Use cuda-pathfinder in `build-system.requires` by rwgk · Pull Request #1817 · NVIDIA/cuda-python

rwgk · 2026-03-25T00:10:43Z

Follow-up to #1801. Closes the build-time integration gap identified in #1803.

The main point of this PR is to firmly establish cuda-pathfinder as a tool usable at build time, not just at runtime.

The build hooks in cuda_bindings and cuda_core now use cuda.pathfinder.get_cuda_path_or_home() to resolve CUDA_PATH/CUDA_HOME, replacing the previous inline os.environ.get() fallback.

Unfortunately a helper function (_import_get_cuda_path_or_home()) is needed because PEP 517 isolated build environments shadow the cuda namespace package, preventing normal import cuda.pathfinder. Discussion #1887 serves as a platform for advertising the helper function. The use in cuda_bindings and cuda_core is essentially a unit test to ensure the helper function works as intended. Discussion #1887 will be kept up-to-dated as the Python ecosystem evolves. It is also a place where users can report problems.

Technical details

Pin cuda-pathfinder>=1.5 in build-system.requires for cuda_bindings and cuda_core.
Namespace fix for PEP 517 isolated builds: The _import_get_cuda_path_or_home() helper detects namespace shadowing and uses importlib.metadata to precisely locate the installed cuda-pathfinder, then fixes cuda.__path__ so the import succeeds.
Test updates: cuda_core/tests/test_build_hooks.py adds get_cuda_path_or_home.cache_clear() calls so monkeypatched env vars take effect.

Pin cuda-pathfinder>=1.5 in both build-system.requires and project.dependencies. Made-with: Cursor

The previous 1.3.4a0 was a stale value that could confuse someone. Made-with: Cursor

copy-pr-bot · 2026-03-25T00:10:47Z

Auto-sync is disabled for draft pull requests in this repository. Workflows must be run manually.

Contributors can view more details about this message here.
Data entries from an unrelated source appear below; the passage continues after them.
(** The two numbers of [compute_alert_free_coverage]. *)
Definition alert_free_numbers (m : AggregatedMetrics) : N * N :=
  let numerator := repos_without_open_alerts (secret_alert_counts m) in
  (numerator, N.max (sat_add u32_max numerator (repos_with_open_alerts (secret_alert_counts m)))
                (denominator (agg_open_secret_alert_prevalence m))).

Definition compute_alert_free_coverage (evidence : EvidenceArtifact) (tiers : CoverageTiers)
    : AlertFreeCoverage :=
  let '(numerator, denominator) := alert_free_numbers (ea_metrics evidence) in
  let rate := percentage numerator denominator in
  mkAlertFreeCoverage rate (tier_from_rate rate tiers) (percentage_text rate numerator denominator)
    (rate_to_width_class rate).

(** [alert_free_is_bright_red], of the rate. *)
Definition alert_free_is_bright_red (r : option spec_float) : bool :=
  negb (match r with Some r => SFeqb r (f64_of_N 100) | None => false end).

Section Score.
  (** [f64::ln] and [f64::exp], whose precision the language leaves open. *)
  Context (ln exp : spec_float -> spec_float).

Definition f64_add := SFadd 53 1024.

Definition floor_rate (r : spec_float) : spec_float :=
  if SFeqb r (f64_of_N 0) then f64_div (f64_of_N 1) (f64_of_N 10) else r.

Definition compute_health_score (rates : list (option spec_float)) : option spec_float :=
  let available := map (fun r => floor_rate (clamp_rate r)) (omap id rates) in
  match available with
  | [] => None
  | _ =>
    let n := f64_of_N (clamp u32_max (N.of_nat (length available))) in
    let log_sum := fold_left (fun sum r => f64_add sum (ln r)) available (S754_zero true) in
    let geo_mean := exp (f64_div log_sum n) in
    Some (f64_div (f64_round (f64_mul geo_mean (f64_of_N 10))) (f64_of_N 10))
  end.

Record HealthDisplay := mkHealthDisplay {
  hd_score : option spec_float;
  hd_tier : CoverageTier;
  hd_score_formatted : string;
  hd_table_formatted : string;
  hd_width_class : string;
}.

(** A score as a percentage. *)
Definition score_text (digits : N) (score : option spec_float) : string :=
  match score with None => "N/A" | Some s => f64_fixed digits s +:+ "%" end.

Definition health_display (metrics : AggregatedMetrics) (stale_rate alert_free_rate : option spec_float)
    (tiers : CoverageTiers) : HealthDisplay :=
  let score := compute_health_score
    [ rate (security_policy_coverage metrics); rate (agg_secret_scanning_coverage metrics);
      rate (dependabot_security_updates_coverage metrics); rate (agg_branch_protection_coverage metrics);
      rate (agg_codeowners_coverage metrics); stale_rate; alert_free_rate ] in
  mkHealthDisplay score (tier_from_rate score tiers) (score_text 1 score) (score_text 0 score)
    (rate_to_width_class score).
End Score.
(* ===== verification/OwnerPages.v ===== *)
(** * Pages of the owners ([report/html.rs])

    The owners with their controls, the seventh control joined at render time,
    the Team Health score, the podium, the page of each owner with its
    repositories and its team's members.  Parameters as in [Orphans] and
    [ViewModel]; the time of the rendering is an argument. *)

From S2P Require Import Prelude Str Time Repository Checks Evidence Metrics Run Auth Config Aggregate.
From S2P Require Import Projection Publication Slugs ViewModel Orphans.
From Stdlib Require Import Floats.SpecFloat.

Open Scope N_scope.

(** ** Controls *)

Inductive ControlKey :=
| Key_SecurityPolicy | Key_SecretScanning | Key_Dependabot | Key_BranchProtection
| Key_NonStale | Key_NonOrphaned | Key_AlertFree | Key_Codeowners.
#[export] Instance ControlKey_eq_dec : EqDecision ControlKey.
Proof. solve_decision. Defined.

Definition control_as_str (k : ControlKey) : string :=
  match k with
  | Key_SecurityPolicy => "security_policy"
  | Key_SecretScanning => "secret_scanning"
  | Key_Dependabot => "dependabot_security_updates"
  | Key_BranchProtection => "branch_protection"
  | Key_NonStale => "non_stale"
  | Key_NonOrphaned => "non_orphaned"
  | Key_AlertFree => "alert_free"
  | Key_Codeowners => "codeowners"
  end.

Definition drill_down_page (k : ControlKey) : option DrillDownPage :=
  match k with
  | Key_BranchProtection => Some Page_BranchProtection
  | Key_Codeowners => Some Page_Codeowners
  | Key_SecurityPolicy | Key_SecretScanning | Key_Dependabot | Key_NonStale | Key_NonOrphaned
  | Key_AlertFree => None
  end.

(** [ControlKey::display_name]. *)
Definition display_label (k : ControlKey) : string :=
  match k with
  | Key_SecurityPolicy => "Security Policy"
  | Key_SecretScanning => "Secret Scanning"
  | Key_Dependabot => "Dependabot Status"
  | Key_BranchProtection => "Branch Protection"
  | Key_NonStale => "Lifecycle: Freshness"
  | Key_NonOrphaned => "Ownership"
  | Key_AlertFree => "Alert-Free"
  | Key_Codeowners => "CODEOWNERS"
  end.

Definition OWNERS_OVERVIEW_CONTROLS : list ControlKey :=
  [ Key_SecurityPolicy; Key_SecretScanning; Key_Dependabot; Key_BranchProtection; Key_NonStale;
    Key_NonOrphaned ].
Definition OWNER_DETAIL_SUMMARY_CARD_CONTROLS : list ControlKey :=
  [ Key_SecurityPolicy; Key_SecretScanning; Key_Dependabot; Key_BranchProtection ].
Definition REPO_STATUS_DOT_CONTROLS : list ControlKey :=
  [ Key_SecurityPolicy; Key_SecretScanning; Key_AlertFree; Key_Dependabot; Key_BranchProtection;
    Key_Codeowners ].
Definition SEC_SCORE_MAP_CONTROLS : list ControlKey :=
  [ Key_SecurityPolicy; Key_SecretScanning; Key_Dependabot; Key_BranchProtection; Key_NonStale;
    Key_AlertFree ].
Definition NON_ORPHANED_CONTROL : ControlKey := Key_NonOrphaned.

Definition control_key_to_check_kind (key : string) : option CollectionHealthCheckKind :=
  if bool_decide (key = "security_policy") then Some CK_SecurityPolicy
  else if bool_decide (key = "secret_scanning") then Some CK_SecretScanning
  else if bool_decide (key = "dependabot_security_updates") then Some CK_Dependabot
  else if bool_decide (key = "branch_protection") then Some CK_BranchProtection
  else if bool_decide (key = "codeowners") then Some CK_Codeowners
  else None.
Definition push_alert_free (org : string) (rows : list DenominatorRepoRow * list UnmeasuredRepoRow)
    (repo : RepositoryEvidence) : list DenominatorRepoRow * list UnmeasuredRepoRow :=
  let '(eligible, unmeasured) := rows in
  if archived (repository repo) then rows
  else
    match alert_free_membership (secret_scanning (checks repo)) with
    | inl outcome => (eligible ++ [measured_row org repo outcome], unmeasured)
    | inr reason => (eligible, unmeasured ++ [unmeasured_row org repo reason])
    end.

(** [u32::try_from(n)], with the text of the error. *)
Definition count_or_fail (what : string) (n : N) : result ReportError N :=
  if n <=? u32_max then Ok n
  else Err (TemplateRenderFailed
    ("alert-free " +:+ what +:+ " count " +:+ pretty n
     +:+ " exceeds u32::MAX: out of range integral type conversion attempted")).

Definition is_met_row (r : DenominatorRepoRow) : bool := match dr_outcome r with Met => true | Unmet => false end.

Definition build_alert_free_view_model (evidence : EvidenceArtifact) : result ReportError ControlDenominatorViewModel :=
  let org := am_organization (ea_assessment_metadata evidence) in
  let '(eligible, unmeasured) := fold_left (push_alert_free org) (ea_repositories evidence) ([], []) in
  let eligible := sort_by dr_le eligible in
  let unmeasured := sort_by ur_le unmeasured in
  let? numerator := count_or_fail "met" (countb is_met_row eligible) in
  let? denominator := count_or_fail "total" (N.of_nat (length eligible)) in
  Ok (mkDenominatorViewModel org "Alert-Free Status"
        "repositories where secret scanning is enabled and alerts are observable"
        (file_name Page_AlertFree) eligible unmeasured numerator denominator
        (percentage_text (percentage numerator denominator) numerator denominator)).
End Denominators.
rwgk · 2026-03-25T00:11:14Z

/ok to test

rparolin · 2026-03-25T17:57:41Z

cuda_core/build_hooks.py

 COMPILE_FOR_COVERAGE = bool(int(os.environ.get("CUDA_PYTHON_COVERAGE", "0")))


+# Please keep in sync with the copy in cuda_bindings/build_hooks.py.


We should avoid duplicating implementations. Could we not hoist this into a separate file and import from both?

We should avoid duplicating implementations.

Agreed

Could we not hoist this into a separate file and import from both?

No 😭

In the words of Cursor Opus 4.6 1M Thinking:

There's no reasonable way to share code between the two build_hooks.py files:

Each is a PEP 517 build backend loaded via backend-path=["."] from its own package directory (cuda_bindings/ or cuda_core/). They can't import from the monorepo root or from each other.

The function exists because cuda.pathfinder can't be imported normally in this context — so it can't live inside cuda-pathfinder either.

A shared helper package in build-system.requires would be massive overkill for ~15 lines of stable code.

The only alternatives are worse: a new PyPI package just for this, importlib file-path hacks, or copying a shared file into both directories at CI time.

The "please keep in sync" comments are the pragmatic solution here.

We have other existing cases of "please keep in sync" that are impractical to avoid.

It just crossed my mind: a pre-commit check to enforce that they stay in sync is probably pretty easy to implement.

rparolin · 2026-03-25T18:00:11Z

cuda_core/build_hooks.py

+            if os.path.isdir(os.path.join(sp_cuda, "pathfinder")):
+                cuda.__path__ = list(cuda.__path__) + [sp_cuda]
+                break
+        import cuda.pathfinder


Should we include some message explaining that we iterated through sys.path looking for pathfinder and couldn't find it? That seems to be important information that would be missing from just throwing we couldn't import pathfinder module.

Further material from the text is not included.